Il management del vettore ha ribadito la propria fiducia nella strategia aziendale indipendente, sottolineando come il biennio chiuso a settembre 2025 abbia registrato un incremento del 46% dell’utile prima delle imposte, trainato dalla divisione easyJet Holidays. Nonostante le attuali perturbazioni di mercato legate al contesto geopolitico, la società ha confermato l’obiettivo a medio termine di un utile ante imposte superiore a 1 miliardo di sterline.

I dettagli della struttura proposta da Castlelake

Dal canto suo, Castlelake ha reso noti i dettagli della propria proposta nel tentativo di interpellare direttamente la base azionaria del vettore prima della scadenza formale sui termini di offerta. Il fondo ha dichiarato che l’operazione sarebbe stata interamente finanziata tramite una combinazione di capitale proprio (equity) e debito, con il supporto di Goldman Sachs per l’organizzazione delle linee di credito necessarie.

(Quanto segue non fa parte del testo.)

(* ===== verification/Storage.v ===== *)
(** * File storage: internal/writer/writer.go

    The [FileWriter] (an open file and the space allocator), the interface the
    index writers use it through ([Writer] and [Allocator] of
    internal/structures/btree_chunk.go), and the laws of that interface. *)

From S2P Require Import Prelude Allocator.

(** ** Files

    [os.File.WriteAt] extends the file with zeros when it writes past the end;
    a negative offset is an error. *)

Definition write_at (file : bytes) (off : Z) (data : bytes) : bytes :=
  blit (file ++ replicate (Z.to_nat (off + len data - len file)) x00) off data.

Definition os_write_at (file : bytes) (off : Z) (data : bytes) : outcome bytes :=
  guard 0 <=? off else "negative offset";; Ret (write_at file off data).

(** ** [FileWriter]: [None] is the closed file. *)

Record FileWriter := mkWriter { file : option bytes; allocator : Allocator }.

Definition NewFileWriter (initialOffset : Z) : FileWriter :=
  mkWriter (Some []) (NewAllocator initialOffset).

Definition OpenFileWriter (contents : bytes) (initialOffset : Z) : FileWriter :=
  let fileSize := len contents in
  let allocatorOffset := if initialOffset >? fileSize then initialOffset else fileSize in
  mkWriter (Some contents) (NewAllocator allocatorOffset).
(** The index as a whole: what [WriteToFile] leaves in the storage. *)
Lemma WriteToFile_ok `{StorageLaws St} (w : ChunkBTreeWriter) (es : Z) st m :
  let size := nodeBytes (dimensionality w + 1) in
  dimensionality w = len (bChunkDims w) -> size < 2 ^ 63 ->
  Forall (entry_ok (bChunkDims w)) (entries w) -> entries w <> [] -> len (entries w) < 2 ^ 62 ->
  usable st (2 * len (entries w) * size + m) -> 0 <= m ->
  exists a st' top own', WriteToFile w st = Ret (a, st') /\ usable st' m /\ owned st' = owned st ++ own' /\
    keeps (contents st) (contents st') (owned st) /\ (top < 256)%nat /\
    built top (contents st') own' (S (length (bChunkDims w))) (bChunkDims w) (bChunkDims w ++ [es]) a
      (map entryOf (sortEntries (entries w))) /\
    (len (entries w) <= 64 -> stored (contents st') a (layout (S (length (bChunkDims w))) (bChunkDims w)
      (singleLeaf (dimensionality w) (bChunkDims w) (elementSize w) (entries w)))).
Proof.
  intros size Hdim Hsize He Hne Hlt Hu Hm. unfold WriteToFile.
  assert (Hp : sortEntries (entries w) ≡ₚ entries w) by apply merge_sort_Permutation.
  assert (Hpl : len (sortEntries (entries w)) = len (entries w)) by (unfold len; by rewrite Hp).
  destruct (Z.eqb_spec (len (entries w)) 0) as [E0|_]; [by apply len_0_nil in E0|]. cbn [negb]. cbv zeta.
  set (w' := mkBWriter _ _ _ _).
  assert (Hd' : dimensionality w' + 1 = Z.of_nat (S (length (bChunkDims w)))) by (cbn; unfold len in Hdim; lia).
  rewrite <- Hpl. change (sortEntries (entries w)) with (entries w').
  apply (build_tree_ok (S (length (bChunkDims w))) (bChunkDims w) (bChunkDims w ++ [es]) w' Hd' eq_refl
    ltac:(rewrite <- Hd'; exact Hsize) es eq_refl).
  - unfold len. lia.
  - cbn. by rewrite Hp.
  - cbn. intros E. rewrite E in Hp. symmetry in Hp. by apply Permutation_nil_r in Hp.
  - cbn. by rewrite Hpl.
  - cbn [entries w']. rewrite Hpl, <- Hd'. exact Hu.
  - done.
Qed.

(** ** Properties *)

(** C21. The chunk index round-trips: for any storage that keeps its contract,
    [WriteToFile] sorts the chunks, builds the B-tree (one leaf, or as many
    levels as needed) and returns its root; parsing the root and collecting
    yields every chunk with its scaled coordinates, size and address, in
    row-major order, and everything stored before is still there. *)
Theorem chunk_index_roundtrip St `(SL : StorageLaws St) (w : ChunkBTreeWriter) es st m fuel :
  let size := nodeBytes (dimensionality w + 1) in
  let cd := bChunkDims w ++ [es] in
  dimensionality w = len (bChunkDims w) -> size < 2 ^ 63 -> Forall (fun d => 0 < d) cd ->
  Forall (entry_ok (bChunkDims w)) (entries w) -> entries w <> [] -> len (entries w) < 2 ^ 62 ->
  usable st (2 * len (entries w) * size + m) -> 0 <= m -> (256 <= fuel)%nat ->
  exists root st' node, WriteToFile w st = Ret (root, st') /\ usable st' m /\
    keeps (contents st) (contents st') (owned st) /\
    ParseBTreeV1Node (contents st') root 8 (length cd) cd = Ret node /\
    CollectAllChunks fuel (contents st') node 8 cd = Ret (map entryOf (sortEntries (entries w))) /\
    sortEntries (entries w) ≡ₚ entries w /\ Sorted entry_le (sortEntries (entries w)).
Proof.
  intros size cd Hdim Hsize Hpos He Hne Hlt Hu Hm Hf.
  destruct (WriteToFile_ok w es st m Hdim Hsize He Hne Hlt Hu Hm) as (a & st' & top & own' & E & Hu' & Ho & Hk & Ht & Hb & _).
  apply built_indexes in Hb; [|unfold cd; rewrite length_app; cbn; lia|exact Hpos]. fold cd in Hb.
  destruct (CollectAllChunks_ok _ _ _ _ _ fuel Hb ltac:(lia)) as (node & Hp & Hc).
  exists a, st', node. split_and!; try done; [apply merge_sort_Permutation|apply sortEntries_sorted].
Qed.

Per garantire la conformità con i requisiti europei sulla proprietà e sul controllo delle compagnie aeree (che impongono la maggioranza del capitale in mani UE), la struttura delineata da Castlelake prevedeva un veicolo partecipato al 49% dal fondo stesso e al 51% da cittadini europei. A tal fine, la società d’investimento ha stretto una partnership con i manager del settore Peter Bellew e Mark Breen, in qualità di investitori individuali comunitari, destinati a detenere la quota di controllo tramite una società dedicata.

Castlelake ha sostenuto che l’offerta a 625 pence ridurrebbe i rischi di esecuzione del piano industriale per gli attuali azionisti, posizionandosi favorevolmente rispetto al valore attuale netto del titolo, anche nell’ipotesi in cui easyJet raggiunga il target di 1 miliardo di sterline di utili.

Verso la scadenza del 26 giugno

La pubblicazione dei dettagli della proposta da parte di Castlelake punta a raccogliere il parere degli azionisti in vista della scadenza regolamentare (“Put or Shut Up”) fissata dal codice delle acquisizioni del Regno Unito per il 26 giugno 2026 alle ore 17:00 di Londra. Entro tale termine, il fondo dovrà dichiarare formalmente l’intenzione di presentare un’offerta vincolante ai sensi della Regola 2.7 o annunciare la rinuncia all’operazione.